#### [INPUT RECORDS]
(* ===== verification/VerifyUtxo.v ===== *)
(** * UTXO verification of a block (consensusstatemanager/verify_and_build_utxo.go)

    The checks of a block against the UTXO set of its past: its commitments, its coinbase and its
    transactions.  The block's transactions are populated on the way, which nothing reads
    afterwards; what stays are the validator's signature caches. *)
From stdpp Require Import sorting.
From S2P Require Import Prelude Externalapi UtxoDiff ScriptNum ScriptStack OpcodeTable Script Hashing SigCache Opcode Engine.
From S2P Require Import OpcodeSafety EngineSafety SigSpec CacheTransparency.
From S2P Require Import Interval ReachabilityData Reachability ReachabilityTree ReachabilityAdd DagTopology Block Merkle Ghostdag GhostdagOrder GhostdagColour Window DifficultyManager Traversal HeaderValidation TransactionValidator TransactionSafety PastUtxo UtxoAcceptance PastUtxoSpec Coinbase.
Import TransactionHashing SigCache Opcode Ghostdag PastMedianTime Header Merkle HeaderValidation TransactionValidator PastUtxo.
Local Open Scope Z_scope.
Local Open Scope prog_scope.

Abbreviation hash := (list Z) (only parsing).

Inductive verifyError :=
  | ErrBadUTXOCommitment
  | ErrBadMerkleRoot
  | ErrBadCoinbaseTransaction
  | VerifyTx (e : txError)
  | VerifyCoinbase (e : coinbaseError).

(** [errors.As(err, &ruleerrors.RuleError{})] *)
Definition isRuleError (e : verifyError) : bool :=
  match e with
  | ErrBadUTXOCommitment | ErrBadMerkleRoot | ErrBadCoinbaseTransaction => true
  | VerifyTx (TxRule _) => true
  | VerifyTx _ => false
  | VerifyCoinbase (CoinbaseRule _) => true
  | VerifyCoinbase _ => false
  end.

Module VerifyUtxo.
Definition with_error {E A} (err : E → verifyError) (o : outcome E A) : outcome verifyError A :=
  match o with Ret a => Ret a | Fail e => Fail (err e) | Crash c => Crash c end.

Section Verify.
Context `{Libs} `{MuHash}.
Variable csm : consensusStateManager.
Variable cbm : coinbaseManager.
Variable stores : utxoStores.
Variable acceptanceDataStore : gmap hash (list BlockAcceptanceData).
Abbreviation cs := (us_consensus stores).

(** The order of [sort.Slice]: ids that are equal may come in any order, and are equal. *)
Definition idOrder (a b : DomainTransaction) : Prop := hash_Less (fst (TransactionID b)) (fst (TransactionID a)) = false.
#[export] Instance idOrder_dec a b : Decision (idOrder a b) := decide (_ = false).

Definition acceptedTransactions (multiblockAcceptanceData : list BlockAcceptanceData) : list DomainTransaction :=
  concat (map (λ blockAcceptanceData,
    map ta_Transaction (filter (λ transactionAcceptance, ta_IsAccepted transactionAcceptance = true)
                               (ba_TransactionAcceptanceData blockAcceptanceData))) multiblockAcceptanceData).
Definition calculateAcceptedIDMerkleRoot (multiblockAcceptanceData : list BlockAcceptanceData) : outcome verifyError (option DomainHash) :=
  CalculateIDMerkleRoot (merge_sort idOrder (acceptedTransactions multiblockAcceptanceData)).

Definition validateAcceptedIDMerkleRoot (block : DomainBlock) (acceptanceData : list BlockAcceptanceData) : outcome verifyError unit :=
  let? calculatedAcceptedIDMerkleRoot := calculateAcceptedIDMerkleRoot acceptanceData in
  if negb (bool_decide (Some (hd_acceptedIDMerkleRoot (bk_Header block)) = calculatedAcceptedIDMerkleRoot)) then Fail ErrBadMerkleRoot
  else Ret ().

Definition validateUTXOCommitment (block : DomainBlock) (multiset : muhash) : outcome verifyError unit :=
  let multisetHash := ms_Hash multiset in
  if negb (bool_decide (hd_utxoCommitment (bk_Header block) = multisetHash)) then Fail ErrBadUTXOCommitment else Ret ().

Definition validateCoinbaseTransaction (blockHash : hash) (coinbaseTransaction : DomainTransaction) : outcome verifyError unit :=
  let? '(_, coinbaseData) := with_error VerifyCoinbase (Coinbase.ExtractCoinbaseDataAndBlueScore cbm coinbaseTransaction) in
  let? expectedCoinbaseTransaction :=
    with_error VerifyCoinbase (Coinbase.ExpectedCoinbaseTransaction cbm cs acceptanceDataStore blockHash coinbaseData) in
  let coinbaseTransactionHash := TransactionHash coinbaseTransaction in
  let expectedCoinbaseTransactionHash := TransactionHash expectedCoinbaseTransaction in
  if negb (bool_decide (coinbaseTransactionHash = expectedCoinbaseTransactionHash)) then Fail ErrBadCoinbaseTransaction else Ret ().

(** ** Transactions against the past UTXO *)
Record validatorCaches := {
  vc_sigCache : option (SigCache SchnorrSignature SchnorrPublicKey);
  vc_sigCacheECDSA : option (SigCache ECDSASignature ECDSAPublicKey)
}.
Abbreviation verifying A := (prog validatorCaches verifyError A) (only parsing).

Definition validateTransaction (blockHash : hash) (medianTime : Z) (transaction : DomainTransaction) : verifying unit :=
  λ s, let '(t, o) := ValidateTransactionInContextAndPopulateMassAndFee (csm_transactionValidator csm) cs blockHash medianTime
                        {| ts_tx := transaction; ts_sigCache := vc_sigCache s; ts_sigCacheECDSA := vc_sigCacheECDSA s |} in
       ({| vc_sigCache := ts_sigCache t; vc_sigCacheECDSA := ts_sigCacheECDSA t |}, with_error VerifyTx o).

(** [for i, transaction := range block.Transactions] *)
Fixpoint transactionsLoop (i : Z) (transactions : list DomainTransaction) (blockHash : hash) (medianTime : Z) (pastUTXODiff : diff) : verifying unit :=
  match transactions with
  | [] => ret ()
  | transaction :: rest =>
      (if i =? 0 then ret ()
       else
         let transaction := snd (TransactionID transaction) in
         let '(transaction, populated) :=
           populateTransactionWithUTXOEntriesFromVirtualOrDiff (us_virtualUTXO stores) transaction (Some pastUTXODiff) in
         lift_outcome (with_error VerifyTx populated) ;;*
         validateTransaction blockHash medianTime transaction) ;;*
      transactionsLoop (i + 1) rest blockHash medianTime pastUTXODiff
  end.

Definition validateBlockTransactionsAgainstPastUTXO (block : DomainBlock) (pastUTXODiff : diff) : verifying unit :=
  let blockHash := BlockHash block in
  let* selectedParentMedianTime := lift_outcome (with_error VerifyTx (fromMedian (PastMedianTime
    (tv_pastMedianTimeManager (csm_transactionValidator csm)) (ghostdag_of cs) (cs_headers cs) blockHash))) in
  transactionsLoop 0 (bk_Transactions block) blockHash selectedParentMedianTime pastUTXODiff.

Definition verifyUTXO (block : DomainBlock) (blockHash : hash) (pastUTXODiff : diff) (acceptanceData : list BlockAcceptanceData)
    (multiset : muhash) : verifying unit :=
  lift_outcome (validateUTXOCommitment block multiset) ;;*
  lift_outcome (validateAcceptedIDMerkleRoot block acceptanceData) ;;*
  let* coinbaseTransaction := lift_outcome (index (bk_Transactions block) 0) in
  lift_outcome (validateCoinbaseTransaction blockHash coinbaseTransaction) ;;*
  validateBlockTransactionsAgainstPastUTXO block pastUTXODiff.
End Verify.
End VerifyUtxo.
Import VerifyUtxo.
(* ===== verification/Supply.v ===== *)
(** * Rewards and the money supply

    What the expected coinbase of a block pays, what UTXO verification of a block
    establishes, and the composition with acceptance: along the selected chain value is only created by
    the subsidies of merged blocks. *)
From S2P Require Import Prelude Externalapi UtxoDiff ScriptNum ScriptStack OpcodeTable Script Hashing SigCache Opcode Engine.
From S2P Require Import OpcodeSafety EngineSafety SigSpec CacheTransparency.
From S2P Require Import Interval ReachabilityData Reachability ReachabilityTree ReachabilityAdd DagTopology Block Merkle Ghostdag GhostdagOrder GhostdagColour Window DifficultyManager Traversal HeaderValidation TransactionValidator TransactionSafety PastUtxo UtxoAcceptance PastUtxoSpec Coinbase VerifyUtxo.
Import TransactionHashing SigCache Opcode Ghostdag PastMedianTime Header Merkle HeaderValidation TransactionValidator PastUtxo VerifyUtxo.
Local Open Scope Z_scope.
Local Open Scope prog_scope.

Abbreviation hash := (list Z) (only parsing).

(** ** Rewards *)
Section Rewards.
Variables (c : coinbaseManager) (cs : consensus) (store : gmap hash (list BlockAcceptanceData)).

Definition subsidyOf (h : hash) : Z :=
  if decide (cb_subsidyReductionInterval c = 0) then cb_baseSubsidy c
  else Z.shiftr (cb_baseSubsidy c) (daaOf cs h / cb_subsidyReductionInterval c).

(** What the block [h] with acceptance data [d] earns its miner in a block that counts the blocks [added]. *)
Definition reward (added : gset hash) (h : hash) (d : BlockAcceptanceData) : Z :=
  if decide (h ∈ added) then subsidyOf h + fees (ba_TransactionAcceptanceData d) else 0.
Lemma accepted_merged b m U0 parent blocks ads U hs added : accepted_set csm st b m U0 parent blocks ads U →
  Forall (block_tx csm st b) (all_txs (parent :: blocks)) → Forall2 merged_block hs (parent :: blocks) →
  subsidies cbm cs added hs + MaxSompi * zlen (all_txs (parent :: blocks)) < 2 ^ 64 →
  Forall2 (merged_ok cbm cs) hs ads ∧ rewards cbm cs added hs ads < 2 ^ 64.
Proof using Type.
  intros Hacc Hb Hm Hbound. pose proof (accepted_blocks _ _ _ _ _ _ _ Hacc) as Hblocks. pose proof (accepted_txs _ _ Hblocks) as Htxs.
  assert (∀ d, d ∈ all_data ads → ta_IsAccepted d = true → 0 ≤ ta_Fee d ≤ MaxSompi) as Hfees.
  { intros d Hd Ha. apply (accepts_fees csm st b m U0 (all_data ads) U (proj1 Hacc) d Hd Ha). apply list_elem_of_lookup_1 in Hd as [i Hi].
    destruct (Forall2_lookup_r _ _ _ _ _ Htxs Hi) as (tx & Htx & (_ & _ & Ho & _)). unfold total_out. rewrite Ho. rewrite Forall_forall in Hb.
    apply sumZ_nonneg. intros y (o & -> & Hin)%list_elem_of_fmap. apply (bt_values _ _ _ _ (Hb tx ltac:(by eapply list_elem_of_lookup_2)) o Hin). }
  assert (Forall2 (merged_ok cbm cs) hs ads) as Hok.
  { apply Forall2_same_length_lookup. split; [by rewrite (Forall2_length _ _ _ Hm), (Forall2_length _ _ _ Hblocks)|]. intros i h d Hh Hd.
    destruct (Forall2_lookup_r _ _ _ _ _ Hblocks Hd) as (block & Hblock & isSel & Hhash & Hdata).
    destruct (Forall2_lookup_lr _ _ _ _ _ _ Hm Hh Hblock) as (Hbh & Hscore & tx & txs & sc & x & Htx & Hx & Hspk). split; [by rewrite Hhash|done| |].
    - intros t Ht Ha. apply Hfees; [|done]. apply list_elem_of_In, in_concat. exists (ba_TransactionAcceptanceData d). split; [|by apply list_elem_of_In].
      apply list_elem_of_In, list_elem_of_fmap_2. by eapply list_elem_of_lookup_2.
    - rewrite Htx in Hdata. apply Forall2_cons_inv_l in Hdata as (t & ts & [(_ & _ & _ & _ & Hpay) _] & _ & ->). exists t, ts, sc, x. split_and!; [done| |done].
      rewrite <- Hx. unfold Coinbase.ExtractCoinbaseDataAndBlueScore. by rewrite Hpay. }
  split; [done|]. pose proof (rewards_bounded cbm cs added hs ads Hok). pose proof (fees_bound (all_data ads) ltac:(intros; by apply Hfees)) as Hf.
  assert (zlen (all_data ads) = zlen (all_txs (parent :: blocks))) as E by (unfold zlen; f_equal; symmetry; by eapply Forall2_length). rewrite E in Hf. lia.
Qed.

#### [WHAT IS BEING ASKED]
Copy every line of the listing that contains the word "ErrBadMerkleRoot".

#### [RESPONSE FOR THIS EXERCISE]
  | ErrBadMerkleRoot
  | ErrBadUTXOCommitment | ErrBadMerkleRoot | ErrBadCoinbaseTransaction => true
  if negb (bool_decide (Some (hd_acceptedIDMerkleRoot (bk_Header block)) = calculatedAcceptedIDMerkleRoot)) then Fail ErrBadMerkleRoot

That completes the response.